The Good Wife

As my fill-in LaToya Ferguson wrote in her review of The Good Wife’s midwinter finale, the only moment worth truly caring about in “KSR” doesn’t come until the very end. Well, keeping with that pattern, “Iowa” picks up exactly where “KSR” leaves us. Eli has just told Alicia that he deleted Will’s voicemail from six years ago, in which he tells her he loves her and would do anything just to be with her. In “Iowa,” we get to see Alicia’s reaction, and it makes for the most explosive and frenetic The Good Wife opening since “Hitting The Fan.” But whereas “Hitting The Fan” uses the chaos of its beginnings to fuel an exciting, sprinting episode, “Iowa” lets Alicia’s initially fiery breakdown melt into one of the saddest episodes the show has tackled in a while. But unfortunately, the rest of the episode never quite lives up to that first scene.

There are several distractions in “Iowa.” Namely, everyone who isn’t Alicia seems like a distraction here. I’ve repeated many times this season that storylines over at Lockhart, Agos & Lee aren’t really working. And with Alicia off on the campaign bus, Lucca is left flailing on her own in yet another seemingly aimless plot with zero stakes. The Howard Lyman/Jackie Florrick coupling initially seemed like just some sort of one-off joke about two of the worst people getting together. Their prenup drama—which really turns out to just be David Lee drama—lacks…drama. Everything happening away from Alicia in this episode comes off as drivel, as mere placeholders just to remind us that these characters and places exist.

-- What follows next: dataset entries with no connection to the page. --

(** X24. The scans over the context's bids merge into the extension
    block: apart from [test], [sspId] and [siteId], every field of the
    request's [ext] is the one the library's builder put there, and
    the override adds no other field (the library's [ext] being absent
    or a plain object). *)
Theorem request_ext_keeps_library_fields buildRequest (imps : list value)
    (bidderRequest context : value) (base r : gmap string value) :
  buildRequest imps bidderRequest context = Ok base →
  plain_block (prop (VObj base) "ext") →
  request buildRequest imps bidderRequest context = Ok r →
  ∀ k, k ∉ ["test"; "sspId"; "siteId"] →
       ext_fields r !! k = ext_fields base !! k.
Proof.
  intros Hbase Hext (base' & r6 & Hbase' & _ & H6 & H)%request_Ok_steps k Hk.
  assert (base' = base) as -> by congruence.
  rewrite !not_elem_of_cons in Hk. destruct Hk as (K1 & K2 & K3 & _).
  assert (ext_fields r = ext_fields r6) as ->.
  { unfold ext_fields. cbn [prop].
    by rewrite (add_usp_lookup _ _ _ _ H), add_gdpr_lookup. }
  match type of H6 with scan_bids ?m _ = _ => set (r3 := m) in * end.
  assert (prop (VObj r3) "ext" = prop (VObj base) "ext") as E3.
  { subst r3. cbn [prop]. by rewrite !lookup_insert_ne. }
  rewrite (scan_bids_ext_frame r3 r6 bidderRequest) by (by rewrite ?E3).
  unfold ext_fields. by rewrite E3.
Qed.

(** ** The impressions of the request and the outcome of [build] *)

Lemma built_impression_eligible (bidRequests : list value) :
  Forall2 (λ bid i, built_impression bid = Some i)
    (eligible bidRequests) (omap built_impression bidRequests).
Proof.
  unfold eligible. induction bidRequests as [|bid rest IH]; [constructor|].
  rewrite filter_cons. cbn [omap list_omap].
  destruct (decide (is_Some (built_impression bid))) as [[i Hi]|Hn].
  - rewrite Hi. by constructor.
  - destruct (built_impression bid) as [i|]; [|done]. destruct Hn. by eexists.
Qed.

Lemma built_impression_override (bid : value) (i : gmap string value) :
  built_impression bid = Some i →
  ∃ imp0,
    lib_buildImp bid converter_context = Ok imp0 ∧ override_applied bid imp0 i.
Proof.
  unfold built_impression.
  destruct (imp lib_buildImp bid converter_context) as [i'|e] eqn:E; [|done].
  intros [= ->]. apply imp_Ok_shape in E as (imp0 & Himp0 & _ & H).
  exists imp0. split; [done|]. unfold override_applied. cbv zeta in H.
  assert (∀ k, k ≠ "bidfloor" →
            (if truthy (param "bidfloor" bid)
             then <["bidfloor" := param "bidfloor" bid]> imp0 else imp0) !! k
            = imp0 !! k) as F.
  { intros k Hk. destruct (truthy (param "bidfloor" bid)); [|done].
    by rewrite lookup_insert_ne. }
  destruct (truthy (media_spec BANNER bid)).
  - destruct H as (format & _ & ->).
    rewrite lookup_insert_eq, lookup_insert_ne, F by done. split; [by eexists|done].
  - destruct (truthy (media_spec VIDEO bid)); subst i.
    + by rewrite lookup_insert_ne, lookup_insert_eq, F.
    + by rewrite !F.
Qed.

(** The impression list of the payload is the library's, which holds
    the impressions [build] made. *)
Lemma buildRequests_imp_list (validBidRequests : list value)
    (bidderRequest : value) (syncParams : gmap string value) (out : value) :
  base_request_lists_imps →
  fst (buildRequests validBidRequests bidderRequest syncParams) = Ok out →
  prop (prop out "data") "imp"
  = VArr (VObj <$> omap built_impression validBidRequests).
Proof.
  intros Hlists (imps & data & -> & Hdata & ->)%buildRequests_Ok_inv.
  apply request_Ok_steps in Hdata as (base & r6 & Hbase & _ & H6 & H).
  cbn [prop]. rewrite (add_usp_lookup _ _ _ _ H), add_gdpr_lookup by done.
  rewrite (scan_bids_frame _ _ _ H6) by done.
  rewrite !lookup_insert_ne by done. by rewrite (Hlists _ _ _ _ Hbase).
Qed.

(** C5 (as the code has it). The impression list of the request
    [build] returns holds one impression for each descriptor on which
    the [imp] override returns, in order.  With a banner spec declared
    the impression carries a banner block, and its video entry is the
    one the library's builder produced: the override writes a video
    block (a copy of the declared video spec) only for a descriptor
    that declares a video spec and no banner spec, and it never removes
    a block.  So the impression of a two-format descriptor has a banner
    key, and has no video key exactly when the library's builder put
    none.  The library's request builder is taken to list the
    impressions it is handed. *)
Theorem build_impression_banner_before_video
    (validBidRequests : list value) (bidderRequest : value)
    (syncParams : gmap string value) (out : value) :
  base_request_lists_imps →
  fst (buildRequests validBidRequests bidderRequest syncParams) = Ok out →
  ∃ imps,
    prop (prop out "data") "imp" = VArr (VObj <$> imps)
    ∧ Forall2 (λ bid i,
         ∃ imp0,
           lib_buildImp bid converter_context = Ok imp0
           ∧ override_applied bid imp0 i
           ∧ (truthy (media_spec BANNER bid) = true →
              is_Some (i !! "banner")
              ∧ (i !! "video" = None ↔ imp0 !! "video" = None)))
        (eligible validBidRequests) imps.
Proof.
  intros Hlists Hout. exists (omap built_impression validBidRequests).
  split; [by eapply buildRequests_imp_list|].
  eapply Forall2_impl; [apply built_impression_eligible|].
  intros bid i (imp0 & Himp0 & Ho)%built_impression_override.
  exists imp0. split; [done|]. split; [done|]. intros Hb.
  unfold override_applied in Ho. rewrite Hb in Ho. destruct Ho as [Hbanner Hvideo].
  split; [done|]. by rewrite Hvideo.
Qed.



End Adapter.

(** ** The properties on sample inputs *)

Lemma base_buildRequest_lists_imps : base_request_lists_imps base_buildRequest.
Proof. intros imps bidderRequest context base [= <-]. reflexivity. Qed.

Lemma base_buildRequest_ext_plain : base_ext_plain base_buildRequest.
Proof. intros imps bidderRequest context base [= <-]. by left. Qed.

Lemma base_buildRequest_regs_plain : base_regs_plain base_buildRequest.
Proof. intros imps bidderRequest context base [= <-]. split; by left. Qed.

Lemma base_builders_do_return : base_builders_return base_buildImp base_buildRequest.
Proof. split; intros; by eexists. Qed.

(** C1 on a video spec of width 0: the validator rejects it. *)
Lemma isBidRequestValid_spec_witness :
  nullish video_bid_zero_width = false
  ∧ declares_video video_bid_zero_width
  ∧ isBidRequestValid sample_NumberToString sample_StringToNumber
      video_bid_zero_width = Ok false.
Proof.
  assert (Hn : nullish video_bid_zero_width = false) by reflexivity.
  assert (Hd : declares_video video_bid_zero_width) by reflexivity.
  split; [exact Hn|]. split; [exact Hd|].
  destruct (isBidRequestValid_spec sample_NumberToString sample_StringToNumber
              video_bid_zero_width Hn) as (_ & Hv & _).
  destruct (Hv Hd) as [Hiff _]. apply Hiff. right; left.
  unfold dimension_rejected. split; [|split].
  - intros H. vm_compute in H. discriminate H.
  - intros H. vm_compute in H. discriminate H.
  - reflexivity.
Defined.




(** C4 on the same response: its accepted records carry the codes 1, 2
    and 999. *)
Lemma interpretResponse_media_type_witness :
  seat_groups_formed sample_seatbids
  ∧ ∃ out,
      interpretResponse sample_response VUndefined = Ok out
      ∧ Forall2 media_type_resolved (accepted_records sample_seatbids) out.
Proof.
  assert (Hf : seat_groups_formed sample_seatbids).
  { split; vm_compute; repeat constructor. }
  split; [exact Hf|].
  exact (interpretResponse_media_type sample_response VUndefined sample_seatbids
           eq_refl eq_refl eq_refl Hf).
Defined.

(** Against C5 as the specification states it: the override sets the
    banner block of a two-format descriptor's impression and leaves its
    video entry alone, so with any library builder that has put a video
    block on the impression the request carries an impression with
    both; so it is with a builder that fills the video block from the
    declared video spec. *)
Lemma build_keeps_library_video_block :
  truthy (media_spec BANNER multi_format_bid) = true
  ∧ truthy (media_spec VIDEO multi_format_bid) = true
  ∧ (∀ lib_buildImp lib_buildRequest bidderRequest syncParams out imp0,
       lib_buildImp multi_format_bid converter_context = Ok imp0 →
       base_request_lists_imps lib_buildRequest →
       fst (buildRequests lib_buildImp lib_buildRequest [multi_format_bid]
              bidderRequest syncParams) = Ok out →
       ∃ i,
         prop (prop out "data") "imp" = VArr [VObj i]
         ∧ is_Some (i !! "banner")
         ∧ i !! "video" = imp0 !! "video")
  ∧ ∃ out i,
      fst (buildRequests filling_buildImp base_buildRequest [multi_format_bid]
             context_plain syncParams_init) = Ok out
      ∧ prop (prop out "data") "imp" = VArr [VObj i]
      ∧ is_Some (i !! "banner")
      ∧ i !! "video" = Some (video_spec (num 640)).
Proof.
  split; [reflexivity|]. split; [reflexivity|]. split.
  - intros bI bR bidderRequest syncParams out imp0 Himp0 Hlists Hout.
    rewrite (buildRequests_imp_list bI bR _ _ _ _ Hlists Hout).
    cbn [omap list_omap].
    destruct (built_impression bI multi_format_bid) as [i|] eqn:E.
    + destruct (built_impression_override bI _ _ E) as (imp0' & Himp0' & Ho).
      assert (imp0' = imp0) as -> by congruence.
      exists i. split; [done|]. exact Ho.
    + unfold built_impression, imp in E. rewrite Himp0 in E. discriminate E.
  - eexists _, _. split; [vm_compute; reflexivity|].
    split; [reflexivity|]. split; [by eexists|reflexivity].
Qed.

And that applies to the ongoing battle of Monica versus Lockhart, Agos & Lee, too. What is Cary’s arc this season? Does he even have one? It seems like the writers just plug him in where he’s needed for each episode, with little thought given to the character’s past, let alone where he’s headed. Monica isn’t a real character in the show so much as a device being used to make some sort of point.

If we were to subtract all of the Howard/Jackie/Monica/Cary nonsense from “Iowa,” it would easily be the best episode of the season. Unfortunately, the emotional intensity of all of Alicia’s scenes does the rest of the episode a disservice, highlighting the lack of emotions and stakes everywhere else. Julianna Margulies brings it in “Iowa,” but she’s also undoubtedly given the best writing to work with while Matt Czuchry and Christine Baranski are left with scraps that barely resemble stories.


Through Alicia, “Iowa” embodies a lot of the strengths of season five (which is, as I’ve said many times, the show’s best season) by revisiting the character’s history. “Iowa” uses Alicia’s past to inform the present. It digs up memories and past feelings and brings us deep into Alicia’s emotional turmoil about it all. She doesn’t even have to use Will’s name or too many specifics in her short monologue about Georgetown. She gives us just enough to feel like we’re right there with her, recalling a past we haven’t even seen on screen and yet can feel so viscerally. After her initial freak out in the first scene, Alicia’s spiral is more muted. Her sadness is visible but nuanced. Sadness doesn’t even fully encapsulate it. Both the writing and Margulies’s performance in “Iowa” treat Alicia’s state of mind with the complexity it deserves. Eli didn’t seem to understand just how big of a deal his confession was—the look on his face after Alicia slams the door on him makes that clear. But the full impact of his reveal is felt throughout the episode. The voicemail unspools a slew of doubts, anxieties, and regrets for Alicia, and she tries to make sense of them mostly in silence throughout the episode. Her internal battle is juxtaposed with the loud campaign battle that surrounds her, and that contrast frames the episode’s central narrative so well.

The conversations between Ruth and Alicia are undoubtedly the best scenes of the episode (besides the opening). Until this episode, I’ve felt like Margo Martindale has been very underused by the show. While she’s certainly wonderful to watch up against Alan Cumming and plays Ruth’s charm and cleverness captivatingly, Martindale should be used for the range and depth that she usually brings to her supporting but memorable television roles. Ruth opens up to Alicia, but the moment stays true to the character. She’s only connecting with Alicia as a way of manipulating her into letting go. Ruth doesn’t care about Alicia’s state of mind so much as she cares about how it affects the campaign. Still, it’s a touching moment that builds on the emotions of the episode.

The Good Wife is at its best when it remembers its past and uses it to push the characters forward. If only the characters back in Illinois were being written with the same careful attention to their past relationships and motivations instead of just being flung into filler plots.


Stray observations

  • At last, the prodigal son returns. And then Zach Florrick somehow is less useful than Grace. Oh how times have changed!
  • My favorite small detail from the episode was that Zach’s attempts at flirting with Georgetown girl failed because she was more interested in Grace.
  • This episode leans a little too much on humor at the expense of Iowa, and it never really works that well.
  • On that note, I hope I never have to hear “loose-meat sandwich” ever again.